California’s three-year old drought has had a terrible impact on the normally agriculture-rich state. It would seem counter-intuitive with a dearth of water that mosquitos would be an issue. Yet, the California drought has actually increased the West Nile virus threat and public health officials are reporting significant boosts in the numbers of cases being reported.
There are now approximately 375 human cases of West Nile virus reported in the state, according to California public health officials. That is more than double the rate that had been diagnosed by this time last year and more than three times the five-year average. Of the 300-plus people infected in the state, 12 have died so far.
Normally mosquitos depend on water to breed, so the drought would normally have reduced the threat. However, the warm weather in some areas leads to more insects, particularly the southern house mosquito, which can be a West Nile carrier. In addition, when there is less water, birds and insects seek out the same sources of water and there interaction further spreads the virus.
Drought conditions have helped pools of water that are stagnant and stinky. In parts of the state, rainwater collection vessels are sitting with untouched water have become breeding grounds. In addition, there are many foreclosed properties with abandoned pools where water is attracting insets.
Some parts of the state, like Orange County, are West Nile hot spots. There have been 116 cases of West Nile identified in the county so far this year.
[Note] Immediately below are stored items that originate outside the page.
(* ===== verification/Sbrk.v ===== *)
(** * Moving the end of the heap ([userprog/syscall.c], [userprog/process.c])

    [syscall_sbrk] grows and shrinks the heap of the running process through
    the page allocator and the page directory of the thread.  Addresses are
    32-bit words; the increment is a signed one. *)
From S2P Require Import Prelude Bitmap Vaddr Palloc Pagedir.

(** The C value [(void * ) -1]. *)
Definition sbrk_failed : Z := 2 ^ 32 - 1.

Definition install_page (upage kpage : Z) (writable : bool) : M kernel bool :=
  pd ← gets pagedir;
  page ← pagedir_get_page pd upage;
  if page =? NULL then pagedir_set_page pd upage kpage writable else mret false.

(** The loop of the growing branch; the result of [install_page] is ignored. *)
Definition install_pages (n start kpages : Z) : M kernel unit :=
  for_loop (Z.to_nat n) 0 (λ i,
    install_page (wrap32 (start + i * PGSIZE)) (wrap32 (kpages + i * PGSIZE)) true ;; mret tt).

(** The loop of the shrinking branch. *)
Definition release_pages (n : Z) : M kernel unit :=
  for_loop (Z.to_nat n) 0 (λ i,
    b ← gets segbreak; pd ← gets pagedir;
    let upage := wrap32 (pg_round_down b - i * PGSIZE) in
    actual_page ← pagedir_get_page pd upage;
    pagedir_clear_page pd upage ;;
    palloc_free_page actual_page).

(** The last lines: the break moves and the old one is returned. *)
Definition move_break (increment : Z) : M kernel Z :=
  old ← gets segbreak;
  modify (λ s, set_segbreak (wrap32 (segbreak s + increment)) s) ;;
  mret old.

Definition syscall_sbrk (increment : Z) : M kernel Z :=
  b ← gets segbreak;
  if increment =? 0 then mret b else
  let top := wrap32 (b + increment) in
  if 0 <? increment then
    if PHYS_BASE <=? top then mret sbrk_failed else
    if pg_round_up top =? pg_round_up b then move_break increment else
    let num_pages := wrap32 (pg_round_up top - pg_round_up b) / PGSIZE in
    kpages ← palloc_get_multiple (Z.lor PAL_USER PAL_ZERO) num_pages;
    if kpages =? NULL then mret sbrk_failed else
    install_pages num_pages (pg_round_up b) kpages ;;
    move_break increment
  else
    if pg_round_up top =? pg_round_up b then move_break increment else
    let num_pages := wrap32 (Z.quot (int32 (int32 (pg_round_up top - pg_round_up b) * -1)) PGSIZE) in
    release_pages num_pages ;;
    move_break increment.

(** ** Operations outside the kernel pool keep page directories *)

Section transfer.
Context (s s1 : kernel) (pd : Z).
Context (Hok : pagedir_ok s pd) (Hk1 : kernel_ok s1).
Context (Hpool : kernel_pool s1 = kernel_pool s).
Context (Hinit : init_page_dir s1 = init_page_dir s) (Hcr3 : cr3 s1 = cr3 s).
Context (Hword : ∀ p k, used_page s p → 0 ≤ k < 1024 → word s1 (p + 4 * k) = word s (p + 4 * k)).

Lemma transfer_used p : used_page s1 p ↔ used_page s p.
Proof. unfold used_page. by rewrite Hpool. Qed.

Lemma transfer_pde i : 0 ≤ i < 768 → pde_at s1 pd i = pde_at s pd i.
Proof. intros Hi. apply Hword; [apply Hok|lia]. Qed.

Lemma transfer_pt i : 0 ≤ i < 768 → pt_at s1 pd i = pt_at s pd i.
Proof. intros Hi. unfold pt_at. by rewrite transfer_pde. Qed.

Lemma transfer_pte va : user_addr va → pte_of s1 pd va = pte_of s pd va.
Proof.
  intros Hva. pose proof (user_addr_pd va Hva). unfold pte_of.
  rewrite transfer_pde, transfer_pt by done.
  destruct (Z.eqb_spec (pde_at s pd (pd_no va)) 0) as [E|E]; [done|].
  apply Hword; [|apply pt_no_range]. by apply (pdo_pde _ _ Hok).
Qed.

Lemma transfer_ok : pagedir_ok s1 pd.
Proof.
  split; [done| | | | | |].
  - apply transfer_used, Hok.
  - rewrite Hinit. apply Hok.
  - rewrite Hcr3. apply Hok.
  - intros i Hi. rewrite transfer_pde, transfer_pt, transfer_used by done. by apply (pdo_pde _ _ Hok).
  - intros i j Hi Hj. rewrite !transfer_pde, !transfer_pt by done. by apply (pdo_inj _ _ Hok).
  - intros va Hva. rewrite transfer_pte by done. by apply (pdo_pte _ _ Hok).
Qed.

Lemma transfer_translate va : user_addr va → translate s1 pd va = translate s pd va.
Proof. intros Hva. by rewrite !translate_frame, transfer_pte. Qed.
End transfer.

(** Filling pages of the user pool does not touch the pages in use of the
    kernel pool. *)
Lemma word_fill_user s s1 i cnt w p k :
  kernel_ok s → used_page s p → 0 ≤ k < 1024 →
  0 ≤ i → i + cnt ≤ bit_cnt (used_map (user_pool s)) → 0 ≤ cnt →
  mem s1 = fill_pages (Z.to_nat cnt) (pg_no (pool_page (user_pool s) i)) w (mem s) →
  word s1 (p + 4 * k) = word s (p + 4 * k).
Proof.
  intros Hs Hp Hk Hi Hn Hc Hm. unfold word. rewrite Hm, lookup_fill_pages.
  destruct (used_page_nonnull s p Hs Hp) as [_ Ha]. destruct (word_addr p k Ha Hk) as [-> _].
  rewrite decide_False; [done|]. destruct Hp as (j & Hj & -> & _).
  pose proof (kok_disjoint _ Hs) as Hd.
  pose proof (pool_page_no _ _ j (kok_pool _ Hs false)) as [Ej _].
  pose proof (pool_page_no _ _ i (kok_pool _ Hs true)) as [Ei _].
  pose proof (kok_pool _ Hs true) as [_ [_ Ha1] _]. pose proof (kok_pool _ Hs false) as [_ [_ Ha2] _].
  cbn [get_pool] in *. rewrite Ej, Ei, !pg_no_div, Z2Nat.id by done.
  unfold aligned in *. change PGSIZE with 4096 in Hd. div_lia.
Qed.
Local officials have attempted to spray pools to fight the insects.
The San Fernando Valley (SFV) section of Los Angeles County – particularly Sherman Oaks, Encino and Canoga Park – are also experiencing a higher than average infection rate. The SFV has typically experienced more cases of West Nile than the rest of the county. One reasons is that the valley tends to be hotter temperature-wise. It also has a lot of swimming pools, spas and other sources of water.
While the numbers of cases in Orange and Los Angeles counties are high, those counties are heavily populated. Some less populated area in Northern California are experience a greater concentration and percentage of their population impacts. For example, Glenn County (located north of Sacramento) has the highest West Nile infection rate, according to state health officials, at 35 cases per 100,000 people. By comparison, the Orange County rate is approximately 4 cases per 100,000 residents.
California residents, particularly in those counties known to have a West Nile virus problem, are encouraged to make sure there is no stagnant water around their homes, such as a birdbath or unused kiddie pool. The officials also encourage used of insect repellent or wearing long sleeves and pants (which is not very practical while the area still has summer weather).
The situation in California is similar to the West Nile virus epidemic that affected the Dallas-Forth Worth area is 2012. There was a drought condition and high temperatures, like in Southern California that lead to boosts in that state’s West Nile threat. There were close to 2,000 cases of West Nile reported in that part of Texas that year and 89 people died. So far this year, Texas has the second largest infection rate in the country with 98 cases reported so far, nothing like what was experienced two years ago.